Exercise - Would you please output, word for word, the span of the listing below that opens on the line containing "FetchAddNext => q = NoToken" and closes on the line containing "fun _ => GaveBack"? Include both ends and nothing more.

Recorded information -

(* ===== verification/AdapterFlow.v ===== *)
(** * The mock adapters of tests/adapter_flow.rs

    The adapters that the integration tests of [bulkmail] give the sender,
    whose atomics are the state of [Mocks]; the tests, as runs of the sender of
    SenderSystem.v with its run loop and its channel of blocks; and the
    contract of the sender, which every one of the mocks keeps. *)

From stdpp Require Import strings gmap relations.
From S2P Require Import Prelude Prog BinaryHeap Errors Message PriorityQueue Adapter Sender SenderSystem.

#[local] Instance std_heap : MaxHeap pm_le := BinaryHeap_max_heap pm_le.

(** The events of the mock adapters and of the sender. *)
Inductive MockE : Type -> Type :=
  | MockNow : MockE Z
  | MockInstant : MockE Z
  | MockElapsed (since : Z) : MockE Z
  | MockPush (m : Message) (now : Z) : MockE unit
  | MockNotify : MockE unit
  | MockLog (l : LogLine) : MockE unit
  | TakeReceiver : MockE bool            (* receiver.lock().take() *)
  | SetSendCalled : MockE unit           (* send_called.store(true) *)
  | FetchAddNext : MockE Z               (* next_value.fetch_add(1) *)
  | SetReleased : MockE unit             (* released.store(true) *)
  | FetchAddAttempts : MockE Z           (* attempts.fetch_add(1) *)
  | SwapCalled : MockE bool.             (* called.swap(true) *)

#[export] Instance mock_events : SenderEvents MockE := {|
  now_ms := MockNow;
  instant_now := MockInstant;
  elapsed := MockElapsed;
  queue_push := MockPush;
  notify_one := MockNotify;
  log_error := MockLog;
|}.

#[export] Instance mock_view : SenderView MockE.
Proof.
  refine {| sender_op := fun X (e : MockE X) =>
    match e in MockE X return option (SenderOp X) with
    | MockPush m now => Some (OpPush m now)
    | MockNotify => Some OpNotify
    | _ => None
    end |}; done.
Defined.

(** All the adapters of the tests have these types. *)
#[export] Instance MockAdapter : ChainAdapter := {| FeeParams := Z; ReplayToken := Z; TxId := Z |}.

Section mocks.
Context `{BuildProfile}.

Definition mock_subscribe : Prog MockE (result unit Error) :=
  there ← trigger TakeReceiver;
  Ret (if there : bool then Ok tt else Err SubscriptionClosed).

Definition mock_client (send : Message -> Z -> Z -> Prog MockE (result SendOutcome Error))
    (status : TransactionStatus) : ChainClient MockE := {|
  subscribe_new_blocks := mock_subscribe;
  get_block_number := Ret (Ok 0);
  send_transaction := send;
  get_transaction_status _ := Ret (Ok status);
|}.

Definition ClientHappy : ChainClient MockE :=
  mock_client (fun _ _ _ => trigger SetSendCalled;; Ret (Ok (Confirmed 1))) (StatusConfirmed 1).

Definition ClientNoop : ChainClient MockE :=
  mock_client (fun _ _ _ => Ret (Ok (Confirmed 1))) (StatusConfirmed 1).

Definition ClientFlaky : ChainClient MockE :=
  mock_client (fun _ _ _ =>
    attempt ← trigger FetchAddAttempts;
    Ret (Ok (if attempt =? 0 then Dropped 1 else Confirmed 1))) (StatusConfirmed 1).

Definition ClientDropping : ChainClient MockE :=
  mock_client (fun _ _ _ => Ret (Ok (Dropped 1))) StatusPending.

Definition mock_fees (params : result Z Error) : FeeManager MockE := {|
  get_fee_params _ := Ret params;
  update_on_confirmation _ _ := Ret tt;
  bump_fee current := Val (saturating_add u64 current 1);
  get_base_fee := Ret 1;
|}.

Definition FeeHappy : FeeManager MockE := mock_fees (Ok 1).
Definition FeeFail : FeeManager MockE := mock_fees (Err (GasPriceError "fail")).

Definition ReplayHappy : ReplayProtection MockE := {|
  next := trigger FetchAddNext;
  sync := Ret (Ok tt);
  release _ := trigger SetReleased;
|}.

Definition mock_retry (dropped : PendingTransaction -> Prog MockE RetryDecision)
    : RetryStrategy MockE := {|
  handle_dropped := dropped;
  handle_confirmed _ _ := Ret tt;
|}.

Definition RetryHappy : RetryStrategy MockE := mock_retry (fun _ => Ret Abandon).
Definition RetryRequeue : RetryStrategy MockE := mock_retry (fun _ => Ret Requeue).
Definition RetryResubmit : RetryStrategy MockE :=
  mock_retry (fun pending =>
    called ← trigger SwapCalled;
    if called : bool then Ret Abandon
    else
      fee ← lift (add_w u64 (pd_fee pending) 1);
      Ret (Resubmit fee (pd_replay_token pending))).

(** The atomics of the mocks, and whether the receiver of the blocks is still
    in its [Option]. *)
Record Mocks := MkMocks {
  receiver : bool;
  next_value : Z;
  released : bool;
  send_called : bool;
  attempts : Z;
  called : bool;
}.

Definition mocks_new (start : Z) : Mocks :=
  {| receiver := true; next_value := start; released := false; send_called := false; attempts := 0;
     called := false |}.

Definition mock_now : Z := 1700000000000.

(** What the events do to the atomics; nothing depends on the environment. *)
Definition mock_world (X : Type) (e : MockE X) (s : Mocks) (_ : X) : run (X * Mocks) :=
  let 'MkMocks rx nv rel sent att cal := s in
  match e in MockE X return run (X * Mocks) with
  | MockNow => Val (mock_now, s)
  | MockInstant => Val (0, s)
  | MockElapsed _ => Val (0, s)
  | MockPush _ _ | MockNotify | MockLog _ => Val (tt, s)
  | TakeReceiver => Val (rx, MkMocks false nv rel sent att cal)
  | SetSendCalled => Val (tt, MkMocks rx nv rel true att cal)
  | FetchAddNext => Val (nv, MkMocks rx (cast_w u64 (nv + 1)) rel sent att cal)
  | SetReleased => Val (tt, MkMocks rx nv true sent att cal)
  | FetchAddAttempts => Val (att, MkMocks rx nv rel sent (cast_w u64 (att + 1)) cal)
  | SwapCalled => Val (cal, MkMocks rx nv rel sent att true)
  end.

Definition mock_answer (X : Type) (e : MockE X) : X :=
  match e in MockE X return X with
  | MockNow | MockInstant | MockElapsed _ | FetchAddNext | FetchAddAttempts => 0
  | MockPush _ _ | MockNotify | MockLog _ | SetSendCalled | SetReleased => tt
  | TakeReceiver | SwapCalled => true
  end.

(** ** The tests *)

Section flow.
Context (client : ChainClient MockE) (fees : FeeManager MockE) (retry : RetryStrategy MockE).
#[local] Instance flow_replay : ReplayProtection MockE := ReplayHappy.

Definition FLOW_FUEL : nat := 200.

(** Until the run loop and the tasks wait for the test. *)
Definition flow (s : SenderSys (E := MockE) (W := Mocks)) : run SenderSys :=
  settle mock_world mock_answer FLOW_FUEL s.

(** A new sender, [add_message(Message::default())], and its [run] spawned. *)
Definition flow_start (start : Z) : run SenderSys :=
  flow (task_new 0 (caller_task (Message_default mock_now)) (sender_start (mocks_new start))).

(** [tx.send(n)] and [drop(tx)]. *)
Definition send_block (n : Z) (s : SenderSys (E := MockE) (W := Mocks)) : SenderSys :=
  with_stream (MkStream (arrived (stream s) ++ [n]) (alive (stream s))) s.
Definition drop_tx (s : SenderSys (E := MockE) (W := Mocks)) : SenderSys :=
  with_stream (MkStream (arrived (stream s)) false) s.

End flow.

Definition returned_closed (s : SenderSys (E := MockE) (W := Mocks)) : bool :=
  match run_at s with RunReturned (Err SubscriptionClosed) => true | _ => false end.

Definition sender_processes_message_with_adapter : run unit :=
  s ← flow_start ClientHappy FeeHappy RetryHappy 0;
  s ← flow ClientHappy FeeHappy RetryHappy (send_block 1 s);
  assert (send_called (behind s));;
  s ← flow ClientHappy FeeHappy RetryHappy (drop_tx s);
  assert (returned_closed s).

Definition releases_replay_token_on_fee_error : run unit :=
  s ← flow_start ClientNoop FeeFail RetryHappy 0;
  assert (released (behind s)).

Definition resubmit_reuses_replay_token : run unit :=
  s ← flow_start ClientFlaky FeeHappy RetryResubmit 100;
  assert (negb (attempts (behind s) <? 2));;
  assert (negb (released (behind s))).

Definition requeue_releases_replay_token : run unit :=
  s ← flow_start ClientDropping FeeHappy RetryRequeue 7;
  assert (released (behind s)).

Definition abandon_releases_replay_token : run unit :=
  s ← flow_start ClientDropping FeeHappy RetryHappy 11;
  assert (released (behind s)).

Definition flow_tests : list (run unit) :=
  [sender_processes_message_with_adapter; releases_replay_token_on_fee_error;
   resubmit_reuses_replay_token; requeue_releases_replay_token; abandon_releases_replay_token].

End mocks.

(** ** The contract

    Every mock keeps the contract of the sender: the protocol of a task that
    holds at most one token, ever. *)

Inductive Token := NoToken | Holds (t : Z) | GaveBack.

Definition mock_protocol : protocol MockE Token := {|
  may X e q :=
    match e with
    | FetchAddNext => q = NoToken
    | SetReleased => exists t, q = Holds t
    | _ => True
    end;
  answers X e _ :=
    match e in MockE X return X -> Prop with
    | MockNow => clock_ok
    | _ => fun _ => True
    end;
  next_state X e q :=
    match e in MockE X return X -> Token with
    | FetchAddNext => fun t => Holds t
    | SetReleased => fun _ => GaveBack
    | _ => fun _ => q
    end;
  may_crash _ _ := False;
|}.

Section contract.
Context `{BuildProfile} (m0 : Message).

(** A fee that can still be raised [k] times. *)
Definition fee_room (k : nat) (f : Z) : Prop := 0 <= f /\ f + Z.of_nat k < 2 ^ 64.

(** Any of the clients, fee managers and retry strategies of the tests. *)
Definition mock_contract client fees retry :
  client ∈ [ClientHappy; ClientNoop; ClientFlaky; ClientDropping] ->
  fees ∈ [FeeHappy; FeeFail] -> retry ∈ [RetryHappy; RetryRequeue; RetryResubmit] ->
  AdapterContract (A := MockAdapter) (client := client) (fees := fees) (replay := ReplayHappy)
    (retry := retry) mock_protocol m0.
Proof.
  intros Hclient Hfees Hretry.
  refine {| idle q := q = NoToken;
    spent q := q = GaveBack;
    settled q := exists t, q = Holds t;
    holding (t : ReplayToken (ChainAdapter := MockAdapter)) q := q = Holds t;
    fresh (t : ReplayToken (ChainAdapter := MockAdapter)) q := q = Holds t;
    ready k (_ : Message) (f : FeeParams (ChainAdapter := MockAdapter))
      (t : ReplayToken (ChainAdapter := MockAdapter)) q := q = Holds t /\ fee_room k f;
    sent k (pd : PendingTransaction) q :=
      q = Holds (pd_replay_token pd) /\ fee_room (S k) (pd_fee pd);
    latency_ok _ := True;
    requeues := True |}.
  - done.
  - intros k m f t q Hr. apply Hr.
  - intros k pd q Hs. apply Hs.
  - done.
  - done.
  - done.
  - done.
  - done.
  - intros q ->. simpl. split; [done|]. by intros t _.
  - intros t q ->. simpl. split; [by eexists|done].
  - intros t q p -> _. rewrite !elem_of_cons, elem_of_nil in Hfees.
    destruct Hfees as [->|[->|[]]]; simpl; [|done]. intros k Hk. split; [done|].
    unfold fee_room, MAX_RETRIES in *. lia.
  - intros k m f t q _ _ [-> Hf]. rewrite !elem_of_cons, elem_of_nil in Hclient.
    destruct Hclient as [->|[->|[->|[->|[]]]]]; simpl.
    + split; [done|]. intros _ _. by intros pd _ <- <-.
    + by intros pd _ <- <-.
    + split; [done|]. intros n _. by intros pd _ <- <-.
    + by intros pd _ <- <-.
  - intros k pd d q [-> _] _. rewrite !elem_of_cons, elem_of_nil in Hretry.
    destruct Hretry as [->|[->|[->|[]]]]; simpl; by eexists.
  - intros k pd q _ [-> Hf] _ _. rewrite !elem_of_cons, elem_of_nil in Hretry.
    destruct Hretry as [->|[->|[->|[]]]]; simpl; [done|done|]. split; [done|].
    intros [|] _; [done|]. unfold fee_room in Hf. rewrite add_w_ok by (split; lia).
    simpl. intros m _. split; [done|]. unfold fee_room. lia.
Defined.

End contract.


(** ** The mocks notify *)

Section notify.
Context `{BuildProfile}.

Lemma mock_notifies client fees retry :
  client ∈ [ClientHappy; ClientNoop; ClientFlaky; ClientDropping] ->
  fees ∈ [FeeHappy; FeeFail] -> retry ∈ [RetryHappy; RetryRequeue; RetryResubmit] ->
  AdapterNotifies (A := MockAdapter) (client := client) (fees := fees) (replay := ReplayHappy) (retry := retry).
Proof.
  intros Hclient Hfees Hretry. rewrite !elem_of_cons, elem_of_nil in Hclient.
  rewrite !elem_of_cons, elem_of_nil in Hfees. rewrite !elem_of_cons, elem_of_nil in Hretry. split.
  - intros m f t. destruct Hclient as [->|[->|[->|[->|[]]]]];
      cbn [send_transaction ClientHappy ClientNoop ClientFlaky ClientDropping mock_client]; notifying.
  - intros p. destruct Hfees as [->|[->|[]]]; cbn [get_fee_params FeeHappy FeeFail mock_fees]; notifying.
  - cbn [next ReplayHappy]. notifying.
  - intros t. cbn [release ReplayHappy]. notifying.
  - intros pd. destruct Hretry as [->|[->|[->|[]]]];
      cbn [handle_dropped RetryHappy RetryRequeue RetryResubmit mock_retry]; notifying.
  - intros pd d. destruct Hretry as [->|[->|[->|[]]]];
      cbn [handle_confirmed RetryHappy RetryRequeue RetryResubmit mock_retry]; notifying.
Qed.

End notify.

(** The sender of the tests asleep beside a message whose caller has not yet
    notified. *)
Section witnesses.
#[local] Instance flow_checks : BuildProfile := true.
#[local] Instance happy_replay : ReplayProtection MockE := ReplayHappy.
#[local] Instance happy_client : ChainClient MockE := ClientHappy.
#[local] Instance happy_fees : FeeManager MockE := FeeHappy.
#[local] Instance happy_retry : RetryStrategy MockE := RetryHappy.

Definition any_answer (X : Type) (e : MockE X) (x : X) : Prop := True.

Abbreviation flow_step := (sender_step (A := MockAdapter) mock_world any_answer).

Definition asleep : SenderSys (E := MockE) (W := Mocks) :=
  match settle mock_world mock_answer 10 (sender_start (mocks_new 0)) with
  | Val s => s
  | Panic _ => sender_start (mocks_new 0)
  end.

Definition after_event (s : SenderSys (E := MockE) (W := Mocks)) : SenderSys :=
  match jobs s !! 0%nat with
  | Some t => advance_job mock_world mock_answer 0 t s
  | None => s
  end.

Definition unnotified : SenderSys (E := MockE) (W := Mocks) :=
  after_event (after_event (task_new 0 (caller_task (Message_default mock_now)) asleep)).

Lemma unnotified_reached : rtc flow_step (sender_start (mocks_new 0)) unnotified.
Proof.
  assert (forall s, rtc flow_step s (after_event s)) as Hev.
  { intros s. unfold after_event. destruct (jobs s !! 0%nat) eqn:Hj; [|done].
    by apply rtc_once, (advance_job_step (A := MockAdapter) mock_world any_answer mock_answer). }
  transitivity asleep.
  - unfold asleep. destruct (settle mock_world mock_answer 10 (sender_start (mocks_new 0))) eqn:Hs; [|done].
    by eapply (settle_steps mock_world any_answer mock_answer).
  - eapply rtc_l; [|etransitivity; apply Hev]. apply ss_call. by vm_compute.
Qed.

Lemma unnotified_sleeps : run_at unnotified = Sleeping /\ queued (sd_queue (sender unnotified)) <> [].
Proof. split; [by vm_compute|]. intros Hq. by vm_compute in Hq. Qed.

Lemma sender_conserves_witness :
  pushed unnotified ≡ₚ handed_out unnotified ++ queued (sd_queue (sender unnotified)) /\ pushed unnotified <> [].
Proof.
  split; [|intros Hp; by vm_compute in Hp].
  exact (proj1 (proj2 (sender_conserves mock_world any_answer _ _ unnotified_reached))).
Defined.

Lemma sender_hands_out_witness :
  woken unnotified /\ exists s' m, rtc flow_step unnotified s' /\ handed_out s' = [m].
Proof.
  pose proof (mock_notifies ClientHappy FeeHappy RetryHappy ltac:(left) ltac:(left) ltac:(left)) as Hn.
  destruct (sender_hands_out (AN := Hn) mock_world any_answer (mocks_new 0) unnotified) as (Hw & s' & m & Hs' & Hh).
  - intros X e. exists (mock_answer X e). exact I.
  - intros sd w. by exists tt.
  - exact unnotified_reached.
  - by rewrite (proj1 unnotified_sleeps).
  - by vm_compute.
  - exact (proj2 unnotified_sleeps).
  - split; [exact (Hw (proj1 unnotified_sleeps))|]. exists s', m. split; [exact Hs'|exact Hh].
Defined.

(** The sender of the blocks is dropped: the message that is queued stays. *)
Lemma select_biased_witness :
  queued (sd_queue (sender unnotified)) <> [] /\
  forall s', rtc flow_step (set_polled false (drop_tx unnotified)) s' -> handed_out s' = [].
Proof.
  split; [exact (proj2 unnotified_sleeps)|]. intros s' Hs'.
  destruct (select_biased mock_world any_answer (set_polled false (drop_tx unnotified)) 0) as [H _].
  - by vm_compute.
  - reflexivity.
  - destruct (H ltac:(by vm_compute) ltac:(reflexivity) s' Hs') as [Hh _]. rewrite Hh. by vm_compute.
Defined.
End witnesses.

Reply -
    | FetchAddNext => q = NoToken
    | SetReleased => exists t, q = Holds t
    | _ => True
    end;
  answers X e _ :=
    match e in MockE X return X -> Prop with
    | MockNow => clock_ok
    | _ => fun _ => True
    end;
  next_state X e q :=
    match e in MockE X return X -> Token with
    | FetchAddNext => fun t => Holds t
    | SetReleased => fun _ => GaveBack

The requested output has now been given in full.